-- Task data follows --

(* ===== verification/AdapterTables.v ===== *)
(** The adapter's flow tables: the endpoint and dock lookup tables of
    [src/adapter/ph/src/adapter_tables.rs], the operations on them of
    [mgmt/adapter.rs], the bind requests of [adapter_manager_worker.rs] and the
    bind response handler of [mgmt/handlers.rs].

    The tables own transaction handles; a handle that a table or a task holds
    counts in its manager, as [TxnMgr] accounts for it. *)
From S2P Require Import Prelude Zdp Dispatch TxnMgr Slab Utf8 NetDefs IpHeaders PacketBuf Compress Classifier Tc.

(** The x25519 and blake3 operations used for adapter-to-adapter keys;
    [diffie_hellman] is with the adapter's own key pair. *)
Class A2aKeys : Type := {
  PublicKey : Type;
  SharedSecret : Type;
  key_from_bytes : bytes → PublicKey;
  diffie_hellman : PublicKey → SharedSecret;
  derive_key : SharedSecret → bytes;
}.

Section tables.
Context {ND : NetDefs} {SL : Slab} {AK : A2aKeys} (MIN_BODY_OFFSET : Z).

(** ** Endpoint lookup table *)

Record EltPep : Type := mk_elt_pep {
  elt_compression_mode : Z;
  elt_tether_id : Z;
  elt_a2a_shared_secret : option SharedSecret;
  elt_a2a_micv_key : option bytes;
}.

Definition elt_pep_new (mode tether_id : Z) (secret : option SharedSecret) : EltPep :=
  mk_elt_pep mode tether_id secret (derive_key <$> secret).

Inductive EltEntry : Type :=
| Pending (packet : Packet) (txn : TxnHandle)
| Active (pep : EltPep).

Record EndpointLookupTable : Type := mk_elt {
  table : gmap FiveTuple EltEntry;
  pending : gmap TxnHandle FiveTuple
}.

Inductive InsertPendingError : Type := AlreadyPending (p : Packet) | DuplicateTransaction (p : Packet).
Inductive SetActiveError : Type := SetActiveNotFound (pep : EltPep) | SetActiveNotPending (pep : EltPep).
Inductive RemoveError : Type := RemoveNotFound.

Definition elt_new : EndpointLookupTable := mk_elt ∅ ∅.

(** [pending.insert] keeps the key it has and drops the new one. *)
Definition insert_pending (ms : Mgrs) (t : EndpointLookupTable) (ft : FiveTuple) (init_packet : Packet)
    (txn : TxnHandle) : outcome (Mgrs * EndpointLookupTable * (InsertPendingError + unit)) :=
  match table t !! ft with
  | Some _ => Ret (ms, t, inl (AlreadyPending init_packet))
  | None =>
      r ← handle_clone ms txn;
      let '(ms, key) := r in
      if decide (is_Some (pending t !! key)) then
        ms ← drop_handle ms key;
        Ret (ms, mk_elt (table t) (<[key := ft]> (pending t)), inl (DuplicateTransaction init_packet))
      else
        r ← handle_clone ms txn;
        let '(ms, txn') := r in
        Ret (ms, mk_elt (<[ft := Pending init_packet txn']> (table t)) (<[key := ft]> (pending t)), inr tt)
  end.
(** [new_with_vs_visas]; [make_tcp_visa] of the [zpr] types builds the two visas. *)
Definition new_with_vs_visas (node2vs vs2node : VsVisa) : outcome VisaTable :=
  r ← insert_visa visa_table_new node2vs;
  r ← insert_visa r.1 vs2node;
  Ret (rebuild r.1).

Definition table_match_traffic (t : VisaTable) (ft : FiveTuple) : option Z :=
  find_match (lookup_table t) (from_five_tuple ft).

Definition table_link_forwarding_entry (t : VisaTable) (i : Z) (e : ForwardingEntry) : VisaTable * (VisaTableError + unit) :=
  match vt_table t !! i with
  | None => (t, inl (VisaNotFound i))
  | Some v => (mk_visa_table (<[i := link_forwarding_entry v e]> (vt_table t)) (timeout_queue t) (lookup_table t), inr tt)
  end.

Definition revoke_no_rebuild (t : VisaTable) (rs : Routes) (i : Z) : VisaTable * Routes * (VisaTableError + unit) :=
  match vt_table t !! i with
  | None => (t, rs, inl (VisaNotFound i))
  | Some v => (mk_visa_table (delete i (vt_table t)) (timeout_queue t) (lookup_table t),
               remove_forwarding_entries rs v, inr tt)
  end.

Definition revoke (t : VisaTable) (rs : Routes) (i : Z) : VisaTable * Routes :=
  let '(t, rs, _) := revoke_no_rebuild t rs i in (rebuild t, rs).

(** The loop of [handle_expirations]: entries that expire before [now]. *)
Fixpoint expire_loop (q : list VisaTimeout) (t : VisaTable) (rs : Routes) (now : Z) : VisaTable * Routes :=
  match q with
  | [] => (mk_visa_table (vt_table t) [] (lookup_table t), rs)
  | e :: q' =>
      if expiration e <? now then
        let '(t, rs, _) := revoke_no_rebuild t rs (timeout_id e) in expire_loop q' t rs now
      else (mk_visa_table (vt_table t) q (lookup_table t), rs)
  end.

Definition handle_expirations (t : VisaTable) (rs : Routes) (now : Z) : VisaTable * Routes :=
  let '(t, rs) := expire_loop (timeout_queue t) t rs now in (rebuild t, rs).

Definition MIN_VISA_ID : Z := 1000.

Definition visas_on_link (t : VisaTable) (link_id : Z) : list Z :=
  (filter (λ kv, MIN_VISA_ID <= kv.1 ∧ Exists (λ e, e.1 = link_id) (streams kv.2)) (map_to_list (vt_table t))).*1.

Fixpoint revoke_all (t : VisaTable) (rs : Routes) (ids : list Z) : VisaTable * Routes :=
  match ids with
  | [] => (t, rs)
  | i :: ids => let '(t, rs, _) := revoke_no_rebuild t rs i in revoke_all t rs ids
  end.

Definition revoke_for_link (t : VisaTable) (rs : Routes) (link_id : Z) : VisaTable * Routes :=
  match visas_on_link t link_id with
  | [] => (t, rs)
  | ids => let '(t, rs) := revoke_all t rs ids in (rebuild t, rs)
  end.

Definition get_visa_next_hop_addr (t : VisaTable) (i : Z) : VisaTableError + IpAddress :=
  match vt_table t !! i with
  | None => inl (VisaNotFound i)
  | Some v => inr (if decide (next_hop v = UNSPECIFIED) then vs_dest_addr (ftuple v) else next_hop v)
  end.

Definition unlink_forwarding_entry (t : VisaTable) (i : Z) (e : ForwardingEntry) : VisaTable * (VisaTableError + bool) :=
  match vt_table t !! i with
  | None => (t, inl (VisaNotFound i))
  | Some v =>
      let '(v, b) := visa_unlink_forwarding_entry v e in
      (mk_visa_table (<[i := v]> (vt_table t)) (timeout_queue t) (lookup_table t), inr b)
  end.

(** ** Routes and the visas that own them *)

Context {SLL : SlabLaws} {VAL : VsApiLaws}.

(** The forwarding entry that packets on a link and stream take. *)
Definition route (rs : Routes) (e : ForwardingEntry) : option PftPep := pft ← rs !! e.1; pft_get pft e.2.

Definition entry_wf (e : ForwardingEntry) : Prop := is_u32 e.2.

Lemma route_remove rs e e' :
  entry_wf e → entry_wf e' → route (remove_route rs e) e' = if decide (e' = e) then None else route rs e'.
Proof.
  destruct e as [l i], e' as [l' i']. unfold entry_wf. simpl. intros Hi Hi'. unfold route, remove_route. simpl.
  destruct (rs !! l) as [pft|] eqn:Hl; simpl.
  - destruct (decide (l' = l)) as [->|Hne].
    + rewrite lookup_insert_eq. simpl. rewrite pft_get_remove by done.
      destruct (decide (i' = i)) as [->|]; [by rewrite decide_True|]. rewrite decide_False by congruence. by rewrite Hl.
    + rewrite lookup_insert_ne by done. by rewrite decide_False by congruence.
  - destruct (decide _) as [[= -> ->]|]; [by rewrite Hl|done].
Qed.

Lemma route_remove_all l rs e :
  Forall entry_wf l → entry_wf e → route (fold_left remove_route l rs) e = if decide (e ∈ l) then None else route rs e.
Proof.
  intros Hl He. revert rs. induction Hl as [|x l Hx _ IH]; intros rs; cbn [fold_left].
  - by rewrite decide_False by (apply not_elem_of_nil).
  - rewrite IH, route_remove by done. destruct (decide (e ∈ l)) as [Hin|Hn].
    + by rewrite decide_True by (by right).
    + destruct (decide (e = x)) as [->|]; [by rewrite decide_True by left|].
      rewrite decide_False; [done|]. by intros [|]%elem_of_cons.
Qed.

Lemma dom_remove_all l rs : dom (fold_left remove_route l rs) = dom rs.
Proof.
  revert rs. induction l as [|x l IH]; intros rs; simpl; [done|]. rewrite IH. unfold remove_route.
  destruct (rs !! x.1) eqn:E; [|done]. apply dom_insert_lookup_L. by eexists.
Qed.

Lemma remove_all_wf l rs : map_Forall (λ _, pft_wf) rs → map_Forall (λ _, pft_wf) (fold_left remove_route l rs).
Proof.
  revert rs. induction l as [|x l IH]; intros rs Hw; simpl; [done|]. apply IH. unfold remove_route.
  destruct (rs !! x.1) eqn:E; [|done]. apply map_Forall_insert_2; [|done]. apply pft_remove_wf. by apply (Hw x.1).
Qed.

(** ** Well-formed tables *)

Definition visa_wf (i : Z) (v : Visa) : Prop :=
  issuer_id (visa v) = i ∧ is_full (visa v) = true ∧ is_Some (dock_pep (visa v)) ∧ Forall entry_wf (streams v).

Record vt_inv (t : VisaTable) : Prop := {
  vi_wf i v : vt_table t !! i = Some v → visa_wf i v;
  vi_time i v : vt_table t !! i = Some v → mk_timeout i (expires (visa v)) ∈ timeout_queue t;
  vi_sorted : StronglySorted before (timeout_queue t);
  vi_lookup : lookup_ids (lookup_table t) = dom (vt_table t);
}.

-- Task data concluded --

*Problem to solve*
Whenever the string "congruence" shows up in a line of the records, copy that line.

*Reply*
      destruct (decide (i' = i)) as [->|]; [by rewrite decide_True|]. rewrite decide_False by congruence. by rewrite Hl.
    + rewrite lookup_insert_ne by done. by rewrite decide_False by congruence.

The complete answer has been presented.